— Task —
What you need to produce from the material below is an exact transcription of the lines from the one with "End Routes." through the one with "(** The class [[^a-zA-Z0-9]] *)", both included, and no other line.

— Study material —
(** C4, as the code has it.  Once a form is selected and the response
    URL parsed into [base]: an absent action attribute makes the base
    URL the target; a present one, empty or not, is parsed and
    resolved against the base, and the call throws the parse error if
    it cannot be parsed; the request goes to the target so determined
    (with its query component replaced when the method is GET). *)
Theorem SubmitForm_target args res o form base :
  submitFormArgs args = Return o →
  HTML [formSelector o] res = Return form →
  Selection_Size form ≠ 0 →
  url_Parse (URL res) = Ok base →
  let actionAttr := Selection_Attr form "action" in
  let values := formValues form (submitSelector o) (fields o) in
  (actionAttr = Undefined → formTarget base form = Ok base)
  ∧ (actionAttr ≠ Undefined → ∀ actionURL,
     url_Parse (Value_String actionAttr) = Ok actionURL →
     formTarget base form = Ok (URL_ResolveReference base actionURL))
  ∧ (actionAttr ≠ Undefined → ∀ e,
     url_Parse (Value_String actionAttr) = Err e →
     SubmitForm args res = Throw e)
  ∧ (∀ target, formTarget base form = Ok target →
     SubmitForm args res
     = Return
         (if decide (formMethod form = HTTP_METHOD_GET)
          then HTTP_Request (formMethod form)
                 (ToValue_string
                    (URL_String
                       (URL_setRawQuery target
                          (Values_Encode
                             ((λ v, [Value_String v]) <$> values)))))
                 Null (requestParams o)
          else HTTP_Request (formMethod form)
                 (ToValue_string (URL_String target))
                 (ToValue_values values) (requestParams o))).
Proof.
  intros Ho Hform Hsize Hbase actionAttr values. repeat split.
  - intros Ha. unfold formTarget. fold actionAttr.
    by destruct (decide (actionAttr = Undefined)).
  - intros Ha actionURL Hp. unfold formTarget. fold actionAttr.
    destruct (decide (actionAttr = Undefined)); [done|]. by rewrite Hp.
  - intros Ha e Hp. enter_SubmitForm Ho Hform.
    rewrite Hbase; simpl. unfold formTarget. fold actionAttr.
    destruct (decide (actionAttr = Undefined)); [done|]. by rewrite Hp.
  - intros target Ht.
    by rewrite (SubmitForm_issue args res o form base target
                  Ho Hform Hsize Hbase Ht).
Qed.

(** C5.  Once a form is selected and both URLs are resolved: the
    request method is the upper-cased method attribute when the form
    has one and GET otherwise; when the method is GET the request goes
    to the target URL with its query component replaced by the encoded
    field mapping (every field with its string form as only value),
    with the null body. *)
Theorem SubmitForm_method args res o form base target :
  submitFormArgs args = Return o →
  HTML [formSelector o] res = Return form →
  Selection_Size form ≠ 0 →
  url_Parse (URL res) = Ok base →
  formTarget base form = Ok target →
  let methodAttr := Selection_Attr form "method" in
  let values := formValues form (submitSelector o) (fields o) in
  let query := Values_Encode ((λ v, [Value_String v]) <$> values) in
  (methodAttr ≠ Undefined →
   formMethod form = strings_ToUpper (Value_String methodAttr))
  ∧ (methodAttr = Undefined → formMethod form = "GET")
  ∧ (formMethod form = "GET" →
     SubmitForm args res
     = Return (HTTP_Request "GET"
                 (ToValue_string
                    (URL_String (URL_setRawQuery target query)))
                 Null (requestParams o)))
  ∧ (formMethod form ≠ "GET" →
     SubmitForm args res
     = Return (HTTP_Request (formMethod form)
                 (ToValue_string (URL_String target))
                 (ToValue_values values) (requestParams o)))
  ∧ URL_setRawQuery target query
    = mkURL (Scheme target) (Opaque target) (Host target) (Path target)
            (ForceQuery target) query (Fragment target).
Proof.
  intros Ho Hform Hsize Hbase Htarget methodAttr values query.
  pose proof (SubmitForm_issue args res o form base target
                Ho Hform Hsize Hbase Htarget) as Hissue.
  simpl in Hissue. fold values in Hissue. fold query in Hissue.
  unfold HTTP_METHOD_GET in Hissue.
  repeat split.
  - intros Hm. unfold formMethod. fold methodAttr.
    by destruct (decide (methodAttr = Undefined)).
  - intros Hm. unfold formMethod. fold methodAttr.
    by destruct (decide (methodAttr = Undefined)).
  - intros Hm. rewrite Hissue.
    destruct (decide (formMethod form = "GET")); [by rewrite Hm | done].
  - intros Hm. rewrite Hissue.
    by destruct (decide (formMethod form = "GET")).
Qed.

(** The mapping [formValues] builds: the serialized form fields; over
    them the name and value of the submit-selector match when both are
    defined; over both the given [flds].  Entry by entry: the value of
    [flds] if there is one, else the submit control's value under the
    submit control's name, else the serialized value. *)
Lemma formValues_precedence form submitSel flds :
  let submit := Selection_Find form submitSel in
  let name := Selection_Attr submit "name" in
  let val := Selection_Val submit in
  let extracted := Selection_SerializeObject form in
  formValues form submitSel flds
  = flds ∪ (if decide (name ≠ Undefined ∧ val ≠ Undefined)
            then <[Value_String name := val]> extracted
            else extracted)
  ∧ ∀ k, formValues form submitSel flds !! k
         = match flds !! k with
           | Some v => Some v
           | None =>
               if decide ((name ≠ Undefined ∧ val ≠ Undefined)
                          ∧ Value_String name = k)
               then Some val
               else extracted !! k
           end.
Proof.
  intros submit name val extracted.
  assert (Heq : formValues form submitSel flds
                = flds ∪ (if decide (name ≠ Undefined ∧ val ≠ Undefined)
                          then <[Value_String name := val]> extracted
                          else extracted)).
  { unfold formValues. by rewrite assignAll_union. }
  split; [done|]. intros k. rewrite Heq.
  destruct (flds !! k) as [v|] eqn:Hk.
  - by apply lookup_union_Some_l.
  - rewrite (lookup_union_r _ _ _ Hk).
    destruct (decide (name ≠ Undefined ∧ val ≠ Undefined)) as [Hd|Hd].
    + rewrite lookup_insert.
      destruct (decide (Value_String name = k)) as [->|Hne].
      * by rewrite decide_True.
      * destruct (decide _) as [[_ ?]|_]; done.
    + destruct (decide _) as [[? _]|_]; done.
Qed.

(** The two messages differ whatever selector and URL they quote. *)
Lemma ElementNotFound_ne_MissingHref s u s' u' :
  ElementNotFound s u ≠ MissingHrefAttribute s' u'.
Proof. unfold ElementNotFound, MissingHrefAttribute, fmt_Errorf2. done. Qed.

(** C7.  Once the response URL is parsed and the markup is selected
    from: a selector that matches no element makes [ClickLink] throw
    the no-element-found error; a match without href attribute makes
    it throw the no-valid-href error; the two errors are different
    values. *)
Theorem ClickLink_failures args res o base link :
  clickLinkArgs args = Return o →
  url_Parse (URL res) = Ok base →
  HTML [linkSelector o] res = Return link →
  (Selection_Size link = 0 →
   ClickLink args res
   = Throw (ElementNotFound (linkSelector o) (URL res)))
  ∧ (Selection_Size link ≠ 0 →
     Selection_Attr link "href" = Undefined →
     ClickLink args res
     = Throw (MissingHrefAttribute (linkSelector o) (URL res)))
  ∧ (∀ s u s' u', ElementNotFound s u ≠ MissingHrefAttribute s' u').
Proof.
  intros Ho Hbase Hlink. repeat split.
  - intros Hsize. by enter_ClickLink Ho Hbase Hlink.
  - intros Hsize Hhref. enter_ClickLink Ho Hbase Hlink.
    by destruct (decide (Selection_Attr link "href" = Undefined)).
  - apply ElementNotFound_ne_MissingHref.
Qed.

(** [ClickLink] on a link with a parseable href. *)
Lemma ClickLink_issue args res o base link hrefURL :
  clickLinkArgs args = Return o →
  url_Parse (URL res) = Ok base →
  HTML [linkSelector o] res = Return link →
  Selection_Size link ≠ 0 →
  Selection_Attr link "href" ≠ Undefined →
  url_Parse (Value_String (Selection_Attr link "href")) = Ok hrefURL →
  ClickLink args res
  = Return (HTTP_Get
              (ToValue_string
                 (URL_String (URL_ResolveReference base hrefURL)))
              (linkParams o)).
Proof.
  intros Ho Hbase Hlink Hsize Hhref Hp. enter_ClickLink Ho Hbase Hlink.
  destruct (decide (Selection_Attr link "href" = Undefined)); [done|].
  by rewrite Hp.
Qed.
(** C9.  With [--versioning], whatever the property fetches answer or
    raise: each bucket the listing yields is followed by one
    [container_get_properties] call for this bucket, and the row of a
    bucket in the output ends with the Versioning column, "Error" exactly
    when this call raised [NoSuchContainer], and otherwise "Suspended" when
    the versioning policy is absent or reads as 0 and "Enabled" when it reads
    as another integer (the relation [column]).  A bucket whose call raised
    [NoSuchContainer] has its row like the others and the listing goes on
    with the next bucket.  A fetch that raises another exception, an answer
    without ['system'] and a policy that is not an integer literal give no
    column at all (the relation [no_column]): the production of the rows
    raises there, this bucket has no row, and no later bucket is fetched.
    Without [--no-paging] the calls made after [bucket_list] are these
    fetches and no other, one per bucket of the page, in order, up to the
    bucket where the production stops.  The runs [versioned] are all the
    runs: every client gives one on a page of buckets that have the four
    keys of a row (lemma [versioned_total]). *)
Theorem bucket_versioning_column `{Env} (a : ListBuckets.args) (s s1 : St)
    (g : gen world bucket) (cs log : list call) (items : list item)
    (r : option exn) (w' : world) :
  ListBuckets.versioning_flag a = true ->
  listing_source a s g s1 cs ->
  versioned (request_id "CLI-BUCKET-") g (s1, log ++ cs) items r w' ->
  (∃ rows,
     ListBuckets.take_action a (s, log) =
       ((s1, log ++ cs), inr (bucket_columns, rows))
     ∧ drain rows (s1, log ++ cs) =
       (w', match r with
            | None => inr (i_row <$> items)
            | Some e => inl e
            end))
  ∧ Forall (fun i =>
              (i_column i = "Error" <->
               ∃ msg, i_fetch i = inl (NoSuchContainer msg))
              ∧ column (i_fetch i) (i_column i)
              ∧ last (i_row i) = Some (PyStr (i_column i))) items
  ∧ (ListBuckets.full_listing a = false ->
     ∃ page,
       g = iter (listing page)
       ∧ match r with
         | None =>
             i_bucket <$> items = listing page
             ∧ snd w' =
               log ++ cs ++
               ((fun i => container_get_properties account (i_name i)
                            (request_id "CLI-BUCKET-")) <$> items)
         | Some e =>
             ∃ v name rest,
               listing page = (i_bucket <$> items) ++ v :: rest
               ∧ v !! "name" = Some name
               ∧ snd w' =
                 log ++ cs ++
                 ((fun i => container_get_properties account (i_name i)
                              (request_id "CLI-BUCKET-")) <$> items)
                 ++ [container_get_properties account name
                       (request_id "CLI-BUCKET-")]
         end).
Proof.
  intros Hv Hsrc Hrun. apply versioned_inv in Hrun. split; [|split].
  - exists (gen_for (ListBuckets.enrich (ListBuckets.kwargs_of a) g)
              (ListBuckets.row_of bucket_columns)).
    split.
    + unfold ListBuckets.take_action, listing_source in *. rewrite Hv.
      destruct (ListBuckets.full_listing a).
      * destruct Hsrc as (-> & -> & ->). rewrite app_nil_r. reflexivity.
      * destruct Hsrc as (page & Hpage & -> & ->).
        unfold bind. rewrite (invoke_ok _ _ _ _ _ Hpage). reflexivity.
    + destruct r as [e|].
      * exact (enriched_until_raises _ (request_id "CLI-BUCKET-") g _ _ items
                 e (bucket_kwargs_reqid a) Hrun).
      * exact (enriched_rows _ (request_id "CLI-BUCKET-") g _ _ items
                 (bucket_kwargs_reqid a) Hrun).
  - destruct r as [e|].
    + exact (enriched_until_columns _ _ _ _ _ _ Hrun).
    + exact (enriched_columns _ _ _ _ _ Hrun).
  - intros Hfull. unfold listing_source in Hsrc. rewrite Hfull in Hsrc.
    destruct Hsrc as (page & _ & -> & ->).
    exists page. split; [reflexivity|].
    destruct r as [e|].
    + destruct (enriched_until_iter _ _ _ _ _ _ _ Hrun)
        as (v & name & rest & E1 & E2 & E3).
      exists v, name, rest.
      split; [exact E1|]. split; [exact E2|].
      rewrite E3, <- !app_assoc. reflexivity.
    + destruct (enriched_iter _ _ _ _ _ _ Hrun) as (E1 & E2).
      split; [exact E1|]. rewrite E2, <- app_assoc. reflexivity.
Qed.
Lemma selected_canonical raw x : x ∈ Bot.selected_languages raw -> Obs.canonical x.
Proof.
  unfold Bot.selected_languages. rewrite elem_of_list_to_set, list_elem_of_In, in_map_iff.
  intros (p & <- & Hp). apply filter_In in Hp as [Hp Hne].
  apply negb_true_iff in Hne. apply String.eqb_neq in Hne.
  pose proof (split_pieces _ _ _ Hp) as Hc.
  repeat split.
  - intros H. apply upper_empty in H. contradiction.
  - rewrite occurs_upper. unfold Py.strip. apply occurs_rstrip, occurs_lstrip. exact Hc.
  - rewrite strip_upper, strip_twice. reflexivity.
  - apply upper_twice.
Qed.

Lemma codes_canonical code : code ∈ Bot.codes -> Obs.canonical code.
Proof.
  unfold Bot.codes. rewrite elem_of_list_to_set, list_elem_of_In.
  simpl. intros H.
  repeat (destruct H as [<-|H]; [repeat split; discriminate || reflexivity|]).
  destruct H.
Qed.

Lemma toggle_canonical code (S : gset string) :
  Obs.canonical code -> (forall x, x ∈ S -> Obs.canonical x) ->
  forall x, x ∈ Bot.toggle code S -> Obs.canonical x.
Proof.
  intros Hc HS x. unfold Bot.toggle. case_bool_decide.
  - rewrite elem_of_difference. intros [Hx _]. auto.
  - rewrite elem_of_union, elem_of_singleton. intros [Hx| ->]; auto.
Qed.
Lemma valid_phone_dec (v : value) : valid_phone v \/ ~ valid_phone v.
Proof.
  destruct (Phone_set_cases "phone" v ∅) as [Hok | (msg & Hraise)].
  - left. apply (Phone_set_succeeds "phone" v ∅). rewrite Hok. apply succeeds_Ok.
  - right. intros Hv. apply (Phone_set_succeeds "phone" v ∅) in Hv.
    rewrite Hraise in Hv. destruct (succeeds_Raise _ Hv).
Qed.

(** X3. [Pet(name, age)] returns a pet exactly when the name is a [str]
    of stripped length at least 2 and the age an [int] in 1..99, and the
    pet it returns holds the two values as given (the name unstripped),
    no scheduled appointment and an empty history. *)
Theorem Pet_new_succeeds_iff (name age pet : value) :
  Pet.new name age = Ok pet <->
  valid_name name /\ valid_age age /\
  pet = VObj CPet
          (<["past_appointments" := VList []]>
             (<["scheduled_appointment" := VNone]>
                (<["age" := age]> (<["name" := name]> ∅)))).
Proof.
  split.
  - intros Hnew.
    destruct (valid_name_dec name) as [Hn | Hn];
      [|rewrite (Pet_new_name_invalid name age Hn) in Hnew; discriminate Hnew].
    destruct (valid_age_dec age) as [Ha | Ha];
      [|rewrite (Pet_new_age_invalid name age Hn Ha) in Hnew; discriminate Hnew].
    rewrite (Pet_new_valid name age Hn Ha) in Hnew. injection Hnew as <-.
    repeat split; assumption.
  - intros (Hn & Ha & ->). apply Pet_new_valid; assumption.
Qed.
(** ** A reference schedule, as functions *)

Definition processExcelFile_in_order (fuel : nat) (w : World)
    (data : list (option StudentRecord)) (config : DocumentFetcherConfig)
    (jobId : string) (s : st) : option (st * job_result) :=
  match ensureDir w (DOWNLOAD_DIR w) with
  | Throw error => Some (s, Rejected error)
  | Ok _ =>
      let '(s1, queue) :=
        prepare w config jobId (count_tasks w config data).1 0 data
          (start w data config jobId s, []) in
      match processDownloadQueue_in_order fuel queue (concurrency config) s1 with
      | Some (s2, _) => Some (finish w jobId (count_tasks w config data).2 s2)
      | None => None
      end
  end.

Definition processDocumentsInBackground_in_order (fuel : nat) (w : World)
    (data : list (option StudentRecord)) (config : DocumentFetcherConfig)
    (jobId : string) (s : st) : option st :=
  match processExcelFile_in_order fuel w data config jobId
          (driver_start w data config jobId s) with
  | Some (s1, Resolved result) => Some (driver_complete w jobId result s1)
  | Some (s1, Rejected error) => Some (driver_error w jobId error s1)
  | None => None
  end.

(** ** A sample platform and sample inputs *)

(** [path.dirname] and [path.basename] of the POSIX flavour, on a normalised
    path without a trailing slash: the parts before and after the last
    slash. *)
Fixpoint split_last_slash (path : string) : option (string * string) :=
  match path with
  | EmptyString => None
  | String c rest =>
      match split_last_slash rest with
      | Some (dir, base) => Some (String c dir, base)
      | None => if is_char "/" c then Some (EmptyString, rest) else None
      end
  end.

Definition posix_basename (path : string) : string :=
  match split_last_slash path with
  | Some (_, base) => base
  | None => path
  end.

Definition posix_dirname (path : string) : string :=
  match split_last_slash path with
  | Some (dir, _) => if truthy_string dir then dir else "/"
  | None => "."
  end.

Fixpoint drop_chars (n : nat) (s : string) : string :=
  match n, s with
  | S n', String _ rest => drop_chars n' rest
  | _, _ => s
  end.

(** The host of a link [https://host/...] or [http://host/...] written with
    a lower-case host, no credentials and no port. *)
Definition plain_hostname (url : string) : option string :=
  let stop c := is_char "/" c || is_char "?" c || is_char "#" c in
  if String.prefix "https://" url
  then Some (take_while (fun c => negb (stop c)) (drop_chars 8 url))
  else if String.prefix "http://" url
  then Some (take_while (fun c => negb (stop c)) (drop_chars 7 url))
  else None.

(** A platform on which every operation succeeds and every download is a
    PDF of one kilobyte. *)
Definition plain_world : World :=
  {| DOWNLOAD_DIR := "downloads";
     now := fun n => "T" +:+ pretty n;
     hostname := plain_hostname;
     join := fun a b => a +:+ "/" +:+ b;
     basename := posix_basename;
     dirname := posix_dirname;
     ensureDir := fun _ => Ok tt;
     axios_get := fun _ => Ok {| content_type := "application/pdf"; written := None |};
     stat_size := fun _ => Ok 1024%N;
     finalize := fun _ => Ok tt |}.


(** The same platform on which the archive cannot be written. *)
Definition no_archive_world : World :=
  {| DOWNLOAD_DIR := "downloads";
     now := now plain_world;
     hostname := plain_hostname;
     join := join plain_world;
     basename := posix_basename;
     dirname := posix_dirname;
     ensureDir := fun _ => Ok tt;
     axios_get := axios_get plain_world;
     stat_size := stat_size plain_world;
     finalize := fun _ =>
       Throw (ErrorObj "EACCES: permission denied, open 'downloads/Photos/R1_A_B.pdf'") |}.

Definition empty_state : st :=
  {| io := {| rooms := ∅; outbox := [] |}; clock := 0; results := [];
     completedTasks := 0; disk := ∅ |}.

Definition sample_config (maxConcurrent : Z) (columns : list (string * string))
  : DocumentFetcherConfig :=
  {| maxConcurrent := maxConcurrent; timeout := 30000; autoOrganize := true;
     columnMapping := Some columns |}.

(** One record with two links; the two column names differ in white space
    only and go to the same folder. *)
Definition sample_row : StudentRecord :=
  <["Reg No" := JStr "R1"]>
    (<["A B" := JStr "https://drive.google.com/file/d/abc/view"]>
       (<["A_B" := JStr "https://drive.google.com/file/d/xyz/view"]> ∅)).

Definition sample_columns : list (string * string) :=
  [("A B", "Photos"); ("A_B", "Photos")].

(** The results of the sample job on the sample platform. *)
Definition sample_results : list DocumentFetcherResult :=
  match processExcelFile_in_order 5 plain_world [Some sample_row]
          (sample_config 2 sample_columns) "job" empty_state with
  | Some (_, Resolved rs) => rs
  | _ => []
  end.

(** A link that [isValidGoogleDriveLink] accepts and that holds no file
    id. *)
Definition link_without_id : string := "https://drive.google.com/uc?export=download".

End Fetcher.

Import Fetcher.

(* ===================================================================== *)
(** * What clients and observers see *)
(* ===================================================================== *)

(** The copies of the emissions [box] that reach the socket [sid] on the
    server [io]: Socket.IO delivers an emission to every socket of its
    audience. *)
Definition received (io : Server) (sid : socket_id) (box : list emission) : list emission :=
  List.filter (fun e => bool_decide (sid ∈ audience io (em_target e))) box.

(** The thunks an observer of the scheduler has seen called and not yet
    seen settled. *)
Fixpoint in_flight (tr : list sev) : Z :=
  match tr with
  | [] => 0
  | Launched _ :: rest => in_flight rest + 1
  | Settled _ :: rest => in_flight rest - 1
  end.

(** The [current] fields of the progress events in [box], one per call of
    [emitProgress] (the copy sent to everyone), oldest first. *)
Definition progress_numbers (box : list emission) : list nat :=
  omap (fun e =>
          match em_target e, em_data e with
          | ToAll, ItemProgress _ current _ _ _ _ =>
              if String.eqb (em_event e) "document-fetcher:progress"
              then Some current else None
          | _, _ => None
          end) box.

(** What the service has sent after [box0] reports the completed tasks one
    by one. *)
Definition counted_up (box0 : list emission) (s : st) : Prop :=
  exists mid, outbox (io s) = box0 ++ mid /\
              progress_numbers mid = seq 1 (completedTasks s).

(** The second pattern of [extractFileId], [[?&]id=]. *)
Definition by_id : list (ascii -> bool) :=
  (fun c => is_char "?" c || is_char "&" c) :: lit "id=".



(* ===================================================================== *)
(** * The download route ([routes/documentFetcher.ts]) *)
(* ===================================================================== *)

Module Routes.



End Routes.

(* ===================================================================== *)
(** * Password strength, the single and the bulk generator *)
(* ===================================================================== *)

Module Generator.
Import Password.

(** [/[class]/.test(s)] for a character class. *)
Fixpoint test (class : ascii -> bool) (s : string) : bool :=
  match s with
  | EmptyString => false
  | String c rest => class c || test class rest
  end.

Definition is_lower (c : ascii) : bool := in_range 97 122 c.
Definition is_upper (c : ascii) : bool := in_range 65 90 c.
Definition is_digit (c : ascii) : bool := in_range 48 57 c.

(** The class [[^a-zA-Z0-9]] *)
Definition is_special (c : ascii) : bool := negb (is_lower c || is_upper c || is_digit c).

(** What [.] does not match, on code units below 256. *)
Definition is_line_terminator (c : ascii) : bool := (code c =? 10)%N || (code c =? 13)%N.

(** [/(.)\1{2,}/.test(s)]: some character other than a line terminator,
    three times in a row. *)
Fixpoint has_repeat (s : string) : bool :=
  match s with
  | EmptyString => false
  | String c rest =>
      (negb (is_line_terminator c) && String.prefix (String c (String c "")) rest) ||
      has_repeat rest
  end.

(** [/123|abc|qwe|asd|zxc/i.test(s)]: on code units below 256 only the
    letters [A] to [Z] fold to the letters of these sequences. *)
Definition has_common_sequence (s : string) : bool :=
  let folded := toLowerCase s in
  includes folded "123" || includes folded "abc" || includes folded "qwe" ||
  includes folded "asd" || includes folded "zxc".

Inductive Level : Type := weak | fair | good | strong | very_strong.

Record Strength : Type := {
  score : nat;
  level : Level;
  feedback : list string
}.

— Reply —
End Routes.

(* ===================================================================== *)
(** * Password strength, the single and the bulk generator *)
(* ===================================================================== *)

Module Generator.
Import Password.

(** [/[class]/.test(s)] for a character class. *)
Fixpoint test (class : ascii -> bool) (s : string) : bool :=
  match s with
  | EmptyString => false
  | String c rest => class c || test class rest
  end.

Definition is_lower (c : ascii) : bool := in_range 97 122 c.
Definition is_upper (c : ascii) : bool := in_range 65 90 c.
Definition is_digit (c : ascii) : bool := in_range 48 57 c.

(** The class [[^a-zA-Z0-9]] *)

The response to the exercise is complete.